Bayer voluntarily suspended sales in November 2007 after the aforementioned Canadian study from the Ottawa Health Research Institute, called BART, was stopped because of patient deaths. The company said it was waiting for the release of all the data from the trial before it would consider giving up on Trasylol (aprotinin) but they have just been published in The New England Journal of Medicine and make for miserable reading.

In the trial of 2,331 high-risk cardiac patients undergoing heart surgery, Trasylol was compared with two lysine analogues Cyklokapron (tranexamic acid) and Amicar (aminocaproic acid). The rate of death from any cause for Bayer’s drug was 6% versus 3.9 % and 4% percent for the other two respectively. This represents a 53% of relative risk of dying, noted co-principal investigator Paul Hebert of Ottawa Hospital, which means that for every 50 patients treated with aprotinin, one would die.

The BART authors noted that “in our study, the use of aprotinin did not significantly increase the risk of renal failure or the need for postoperative renal replacement”. However they concluded that “despite the possibility of a modest reduction in the risk of massive bleeding, the strong and consistent negative mortality trend” associated with Trasylol as compared with the lysine analogues “precludes its use in patients undergoing high-risk cardiac surgery”.

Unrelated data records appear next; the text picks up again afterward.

(** The address the four registers get. *)
Lemma lba_split n r : 0 <= n < 2 ^ 28 -> r 0x1F3 = u8 n -> r 0x1F4 = u8 (Z.shiftr n 8) -> r 0x1F5 = u8 (Z.shiftr n 16) ->
  r 0x1F6 = u8 (Z.lor (Z.shiftr n 24) 0xE0) -> lba r = n /\ Z.land (r 0x1F6) 0xF0 = 0xE0.
Proof.
  intros Hn H3 H4 H5 H6. set (t := Z.shiftr n 24) in *.
  assert (Ht : 0 <= t < 16) by (subst t; rewrite Z.shiftr_div_pow2 by lia; split; [apply Z.div_pos; lia|apply Z.div_lt_upper_bound; lia]).
  assert (E : Z.land (u8 (Z.lor t 0xE0)) 0xF = t /\ Z.land (u8 (Z.lor t 0xE0)) 0xF0 = 0xE0).
  { assert (H : forallb (fun t => (Z.land (u8 (Z.lor t 0xE0)) 0xF =? t) && (Z.land (u8 (Z.lor t 0xE0)) 0xF0 =? 0xE0))
      (Z.of_nat <$> seq 0 16) = true) by reflexivity.
    rewrite forallb_forall in H. specialize (H t). rewrite andb_true_iff, !Z.eqb_eq in H. apply H, list_elem_of_In.
    apply list_elem_of_fmap. exists (Z.to_nat t). rewrite elem_of_seq. lia. }
  unfold lba. rewrite H3, H4, H5, H6. destruct E as [-> ->]. split; [|done]. subst t.
  rewrite !Z.shiftr_div_pow2 by lia. unfold wrapu. change (2 ^ 8) with 256 in *. change (2 ^ 16) with 65536.
  change (2 ^ 24) with 16777216. Z.div_mod_to_equations. lia.
Qed.

Lemma readsect_run dst n m d : 0 <= n < 2 ^ 28 -> mapped m dst SECTSIZE ->
  exists m' d', readsect fuel dst n (mk_machine m d) = Ok (tt, mk_machine m' d') /\
    copied m m' dst SECTSIZE (fun i => disk (512 * n + (i - dst))).
Proof.
  intros Hn Hm. unfold readsect. pose proof (busy_law d).
  destruct (waitdisk_run fuel m d ltac:(lia)) as (d0 & E0 & B0 & _ & _). step E0.
  rewrite !(bind_ok _ _ _ _ _ (outb_run _ _ _ _)).
  destruct (reg_law d0 0x1F2 (u8 1) ltac:(lia) B0) as [B1 R1]. set (d1 := port_outb 0x1F2 _ d0) in *.
  destruct (reg_law d1 0x1F3 (u8 n) ltac:(lia) B1) as [B2 R2]. set (d2 := port_outb 0x1F3 _ d1) in *.
  destruct (reg_law d2 0x1F4 (u8 (Z.shiftr n 8)) ltac:(lia) B2) as [B3 R3]. set (d3 := port_outb 0x1F4 _ d2) in *.
  destruct (reg_law d3 0x1F5 (u8 (Z.shiftr n 16)) ltac:(lia) B3) as [B4 R4]. set (d4 := port_outb 0x1F5 _ d3) in *.
  destruct (reg_law d4 0x1F6 (u8 (Z.lor (Z.shiftr n 24) 0xE0)) ltac:(lia) B4) as [B5 R5]. set (d5 := port_outb 0x1F6 _ d4) in *.
  assert (Hreg : forall r, reg d5 r = if r =? 0x1F6 then u8 (Z.lor (Z.shiftr n 24) 0xE0) else if r =? 0x1F5 then u8 (Z.shiftr n 16)
    else if r =? 0x1F4 then u8 (Z.shiftr n 8) else if r =? 0x1F3 then u8 n else if r =? 0x1F2 then u8 1 else reg d0 r).
  { intros r. by rewrite R5, R4, R3, R2, R1. }
  destruct (lba_split n (reg d5) Hn) as [Hl H6]; try by rewrite Hreg.
  pose proof (read_law d5 B5 ltac:(by rewrite Hreg) H6) as F6. rewrite Hl in F6.
  set (d6 := port_outb 0x1F7 (u8 0x20) d5). change (port_outb 0x1F7 0x20 d5) with d6 in F6.
  pose proof (busy_law d6). destruct (waitdisk_run fuel m d6 ltac:(lia)) as (d7 & E7 & B7 & _ & F7). step E7.
  destruct (insl_run 128 dst m d7 (512 * n)) as (m' & d8 & E8 & Hw); [by rewrite F7, F6|done|done|].
  exists m', d8. split; [done|]. by apply written_sector in Hw.
Qed.

(** The sectors a segment touches: from [floor pa], [span pa count] bytes. *)
Definition floor (pa : Z) : Z := pa - pa mod 512.
Definition span (pa count : Z) : Z := 512 * ((pa mod 512 + count + 511) / 512).

Lemma readseg_loop_run n : forall rounds pa end_pa offset m d, (n < rounds)%nat -> 0 <= pa ->
  pa + 512 * Z.of_nat n < 2 ^ 32 -> (Z.of_nat n - 1) * 512 < end_pa - pa <= 512 * Z.of_nat n \/ (n = 0%nat /\ end_pa = pa) ->
  0 <= offset -> offset + Z.of_nat n <= 2 ^ 28 -> mapped m pa (512 * Z.of_nat n) ->
  exists m' d', readseg_loop fuel rounds pa end_pa offset (mk_machine m d) = Ok (tt, mk_machine m' d') /\
    copied m m' pa (512 * Z.of_nat n) (fun i => disk (512 * offset + (i - pa))).
Proof.
  induction n as [|n IH]; intros [|rounds] pa end_pa offset m d Hr Hpa Hlt Hend Hoff Hlba Hm; [lia| |lia|]; cbn [readseg_loop].
  - destruct (Z.ltb_spec pa end_pa); [lia|]. exists m, d. split; [done|]. apply copied_nil.
  - destruct (Z.ltb_spec pa end_pa); [|lia].
    destruct (readsect_run pa offset m d) as (m1 & d1 & E1 & H1); [lia|by eapply mapped_sub; [done|lia|unfold SECTSIZE; lia]|].
    step E1. unfold SECTSIZE in *. rewrite !wrapu_small by bound_lia.
    destruct (IH rounds (pa + 512) end_pa (offset + 1) m1 d1) as (m2 & d2 & E2 & H2); try lia.
    { eapply copied_mapped; [done|]. eapply mapped_sub; [done|lia|lia]. }
    exists m2, d2. split; [done|]. replace (512 * Z.of_nat (S n)) with (512 + 512 * Z.of_nat n) by lia.
    eapply copied_app; [lia|lia|done|]. intros i. rewrite H2. ranges. do 2 f_equal. lia.
Qed.

Lemma span_bounds pa count : 0 <= count -> 0 <= span pa count /\ span pa count - 512 < pa mod 512 + count <= span pa count.
Proof.
  intros Hc. unfold span. pose proof (Z.mod_pos_bound pa 512 ltac:(lia)).
  pose proof (Z.div_mod (pa mod 512 + count + 511) 512 ltac:(lia)).
  pose proof (Z.mod_pos_bound (pa mod 512 + count + 511) 512 ltac:(lia)).
  pose proof (Z.div_pos (pa mod 512 + count + 511) 512 ltac:(lia) ltac:(lia)). lia.
Qed.

(** The kernel image starts at the second sector. *)
Definition kernel (o : Z) : Z := disk (512 + o).

Lemma floor_land pa : 0 <= pa < 2 ^ 32 -> Z.land pa (u32 (Z.lnot (SECTSIZE - 1))) = floor pa.
Proof.
  intros Hpa. change (u32 (Z.lnot (SECTSIZE - 1))) with (Z.ldiff (Z.ones 32) (Z.ones 9)).
  unfold floor. change (pa mod 512) with (pa mod 2 ^ 9). rewrite <- (Z.land_ones pa 9) by lia.
  assert (H : pa = Z.land pa (Z.ones 32)) by (rewrite Z.land_ones by lia; symmetry; apply Z.mod_small; lia).
  assert (E : pa - Z.land pa (Z.ones 9) = Z.ldiff pa (Z.ones 9)) by (rewrite Z.ldiff_ones_r, Z.land_ones, Z.shiftr_div_pow2, Z.shiftl_mul_pow2 by lia; pose proof (Z.div_mod pa (2 ^ 9) ltac:(lia)); lia).
  rewrite E. rewrite H at 2. apply Z.bits_inj'. intros n Hn. by rewrite !Z.land_spec, !Z.ldiff_spec, !Z.land_spec, andb_assoc.
Qed.

Lemma readseg_run pa count offset m d : 0 <= pa -> 0 <= count -> 0 <= offset -> pa mod 512 = offset mod 512 ->
  pa + count + 512 <= 2 ^ 32 -> offset + count + 1536 <= 2 ^ 37 -> count + 1024 <= 512 * Z.of_nat fuel ->
  mapped m (floor pa) (span pa count) ->
  exists m' d', readseg fuel pa count offset (mk_machine m d) = Ok (tt, mk_machine m' d') /\
    copied m m' (floor pa) (span pa count) (fun i => kernel (offset + (i - pa))).
Proof.
  intros Hpa Hc Hoff Hal Hmax Hlba Hf Hm. unfold readseg.
  destruct (span_bounds pa count Hc) as [Hs0 Hs]. pose proof (Z.mod_pos_bound pa 512 ltac:(lia)) as Hmod.
  rewrite (wrapu_small 32 (pa + count)) by bound_lia. rewrite floor_land by bound_lia.
  pose proof (Z.div_mod offset 512 ltac:(lia)) as Hdm. pose proof (Z.div_pos offset 512 Hoff ltac:(lia)).
  pose proof (Z.mod_le pa 512 Hpa ltac:(lia)). pose proof (Z.mod_pos_bound offset 512 ltac:(lia)).
  change SECTSIZE with 512. rewrite wrapu_small by bound_lia.
  set (n := Z.to_nat ((pa mod 512 + count + 511) / 512)).
  assert (Hn : span pa count = 512 * Z.of_nat n) by (unfold span in *; lia). rewrite Hn in *.
  destruct (readseg_loop_run n fuel (floor pa) (pa + count) (offset / 512 + 1) m d) as (m' & d' & E & H'); try done; try (unfold floor; lia).
  exists m', d'. split; [done|]. intros i. rewrite H'. ranges. unfold kernel, floor. do 2 f_equal. lia.
Qed.

(** ** The kernel image *)

Record segment : Type := mk_segment { seg_pa : Z; seg_memsz : Z; seg_offset : Z }.

Definition half (o : Z) : Z := kernel o + kernel (o + 1) * 2 ^ 8.
Definition word (o : Z) : Z := half o + half (o + 2) * 2 ^ 16.
Definition phoff : Z := word 28.
Definition phnum : Z := half 44.
Definition segment_at (o : Z) : segment := mk_segment (word (o + 12)) (word (o + 20)) (word (o + 4)).
Definition segments : list segment := (fun j => segment_at (phoff + 32 * Z.of_nat j)) <$> seq 0 (Z.to_nat phnum).

(** The page of the header, in scratch space. *)
Definition header_in (m : memory) : Prop := forall o, 0 <= o < 4096 -> m !! (ELFHDR + o) = Some (kernel o).

Lemma load16_run m o : header_in m -> 0 <= o -> o + 2 <= 4096 -> load16 (ELFHDR + o) m = Ok (half o, m).
Proof.
  intros H ??. unfold load16. rewrite (bind_ok _ _ _ _ _ (load_run m _ _ (H o ltac:(lia)))).
  rewrite <- Z.add_assoc. by rewrite (bind_ok _ _ _ _ _ (load_run m _ _ (H (o + 1) ltac:(lia)))).
Qed.

Lemma load32_run m o : header_in m -> 0 <= o -> o + 4 <= 4096 -> load32 (ELFHDR + o) m = Ok (word o, m).
Proof.
  intros H ??. unfold load32. rewrite (bind_ok _ _ _ _ _ (load16_run m o H ltac:(lia) ltac:(lia))).
  rewrite <- Z.add_assoc. by rewrite (bind_ok _ _ _ _ _ (load16_run m (o + 2) H ltac:(lia) ltac:(lia))).
Qed.

Lemma half_range o : 0 <= half o < 2 ^ 16.
Proof. unfold half, kernel. pose proof (disk_byte (512 + o)). pose proof (disk_byte (512 + (o + 1))). lia. Qed.
Lemma word_range o : 0 <= word o < 2 ^ 32.
Proof. unfold word. pose proof (half_range o). pose proof (half_range (o + 2)). lia. Qed.

(** A segment that can be loaded: its sectors on disk are those of memory, and they
    spare the page of the header. *)
Definition loadable (m : memory) (s : segment) : Prop :=
  seg_pa s mod 512 = seg_offset s mod 512 /\
  seg_pa s + seg_memsz s + 512 <= 2 ^ 32 /\ seg_offset s + seg_memsz s + 1536 <= 2 ^ 37 /\
  seg_memsz s + 1024 <= 512 * Z.of_nat fuel /\
  mapped m (floor (seg_pa s)) (span (seg_pa s) (seg_memsz s)) /\
  (floor (seg_pa s) + span (seg_pa s) (seg_memsz s) <= ELFHDR \/ ELFHDR + 4096 <= floor (seg_pa s)).

(** What memory holds at [i] once [s] is loaded. *)
Definition load_segment (f : option Z) (i : Z) (s : segment) : option Z :=
  if in_range (floor (seg_pa s)) (span (seg_pa s) (seg_memsz s)) i then Some (kernel (seg_offset s + (i - seg_pa s))) else f.
Definition loads (m m' : memory) (ss : list segment) : Prop :=
  forall i, m' !! i = foldl (fun f s => load_segment f i s) (m !! i) ss.

Lemma loadable_mapped m m' s : (forall i, is_Some (m !! i) -> is_Some (m' !! i)) -> loadable m s -> loadable m' s.
Proof. intros H (H1 & H2 & H3 & H4 & H5 & H6). repeat split; try done. intros i Hi. by apply H, H5. Qed.

Lemma load_segments_run n : forall rounds o m d, header_in m -> 0 <= o -> o + 32 * Z.of_nat n <= 4096 -> (n < rounds)%nat ->
  let ss := (fun j => segment_at (o + 32 * Z.of_nat j)) <$> seq 0 n in
  Forall (loadable m) ss ->
  exists m' d', load_segments fuel rounds (ELFHDR + o) (ELFHDR + (o + 32 * Z.of_nat n)) (mk_machine m d) = Ok (tt, mk_machine m' d') /\
    header_in m' /\ loads m m' ss.
Proof.
  induction n as [|n IH]; intros [|rounds] o m d Hh Ho Hle Hr ss Hss; [lia| |lia|]; cbn [load_segments].
  - destruct (Z.ltb_spec (ELFHDR + o) (ELFHDR + (o + 32 * Z.of_nat 0))); [lia|]. by exists m, d.
  - destruct (Z.ltb_spec (ELFHDR + o) (ELFHDR + (o + 32 * Z.of_nat (S n)))); [|lia].
    assert (Ess : ss = segment_at o :: ((fun j => segment_at (o + 32 + 32 * Z.of_nat j)) <$> seq 0 n)).
    { unfold ss. cbn [seq]. rewrite fmap_cons, <- fmap_S_seq, <- list_fmap_compose, Z.mul_0_r, Z.add_0_r. f_equal.
      apply list_fmap_ext. intros i x _. cbn [compose]. f_equal. lia. }
    rewrite Ess in *. apply Forall_cons in Hss as [Hs Hss]. pose proof Hs as (H1 & H2 & H3 & H4 & H5 & H6).
    unfold p_pa, p_memsz, p_offset. rewrite <- !Z.add_assoc.
    step (on_ram_run _ m d _ _ (load32_run m (o + 12) Hh ltac:(lia) ltac:(lia))).
    step (on_ram_run _ m d _ _ (load32_run m (o + 20) Hh ltac:(lia) ltac:(lia))).
    step (on_ram_run _ m d _ _ (load32_run m (o + 4) Hh ltac:(lia) ltac:(lia))).
    cbn [segment_at seg_pa seg_memsz seg_offset] in H1, H2, H3, H4, H5, H6.
    pose proof (word_range (o + 12)). pose proof (word_range (o + 20)). pose proof (word_range (o + 4)).
    destruct (readseg_run (word (o + 12)) (word (o + 20)) (word (o + 4)) m d) as (m1 & d1 & E1 & C1); try done; try lia.
    step E1. unfold ELFHDR, sizeof_Proghdr in *. rewrite wrapu_small by bound_lia.
    assert (Hh1 : header_in m1).
    { intros i Hi. rewrite C1. unfold ELFHDR. ranges. by apply Hh. }
    destruct (IH rounds (o + 32) m1 d1) as (m2 & d2 & E2 & Hh2 & L2); try done; try lia.
    { eapply Forall_impl; [exact Hss|]. intros s. apply loadable_mapped. intros i Hi. rewrite C1. ranges; [by eexists|done]. }
    exists m2, d2. split; [|split; [done|]].
    + rewrite <- E2. f_equal; lia.
    + intros i. rewrite L2. cbn [foldl]. by rewrite C1.
Qed.

(** What [bootmain] needs of a kernel: its program headers in the first page and
    every segment loadable; of the segments, that sectors read for one do not spoil
    another, unless they hold the same part of the file. *)
Record bootable (m : memory) : Prop := {
  boot_page : mapped m ELFHDR 4096;
  boot_headers : phoff + 32 * phnum <= 4096;
  boot_segments : Forall (loadable m) segments;
  boot_coherent : forall s t i, s ∈ segments -> t ∈ segments -> seg_pa s <= i < seg_pa s + seg_memsz s ->
    floor (seg_pa t) <= i < floor (seg_pa t) + span (seg_pa t) (seg_memsz t) ->
    seg_offset s - seg_pa s = seg_offset t - seg_pa t;
  boot_fuel : 10 <= Z.of_nat fuel /\ phnum < Z.of_nat fuel
}.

"End of the aprotinin story"
In a related editorial piece, Wayne Ray and Michael Stein of Vanderbilt University in Tennessee wrote that the conventional wisdom has been that aprotinin was most beneficial in high-risk surgeries that were likely to cause increased blood loss. However, “it is precisely in this population that BART provides convincing evidence as to the superiority of the lysine analogues”, they say, adding that “although the existence of a class of patients who would benefit from aprotinin is not impossible, it seems highly unlikely”. They conclude by saying that “thus, in all likelihood, this is the end of the aprotinin story”.

Just as the study was released, the US Food and Drug Administration said it had been informed that Bayer is removing remaining supplies of Trasylol from the US market and access will be limited to investigational use and for certain patients who have no alternatives.

The Trasylol saga has been a lengthy one. In October 2006, Bayer acknowledged that it failed to keep the FDA informed of data that could have had a bearing on the outcome of an advisory panel meeting looking at the safety of the drug. This was followed in December 2006 by yet another FDA review which changed the label on the drug to highlight the possible risk of kidney damage associated with taking it. However in September 2007, the agency’s Cardiovascular and Renal Drugs and the Drug Safety and Risk Management Advisory Committees voted 15 to one to keep Trasylol on the market, despite the potential health risks.

Bayer said that it needs to continue to carefully review the NEJM articles and later the underlying data on which the authors have based their conclusions before deciding how to proceed. However, given that the direct pharmacy cost of aprotinin for a four-hour cardiac procedure has been reported to be more than $1,400, as compared with less than $4 for aminocaproic acid, the end seems nigh.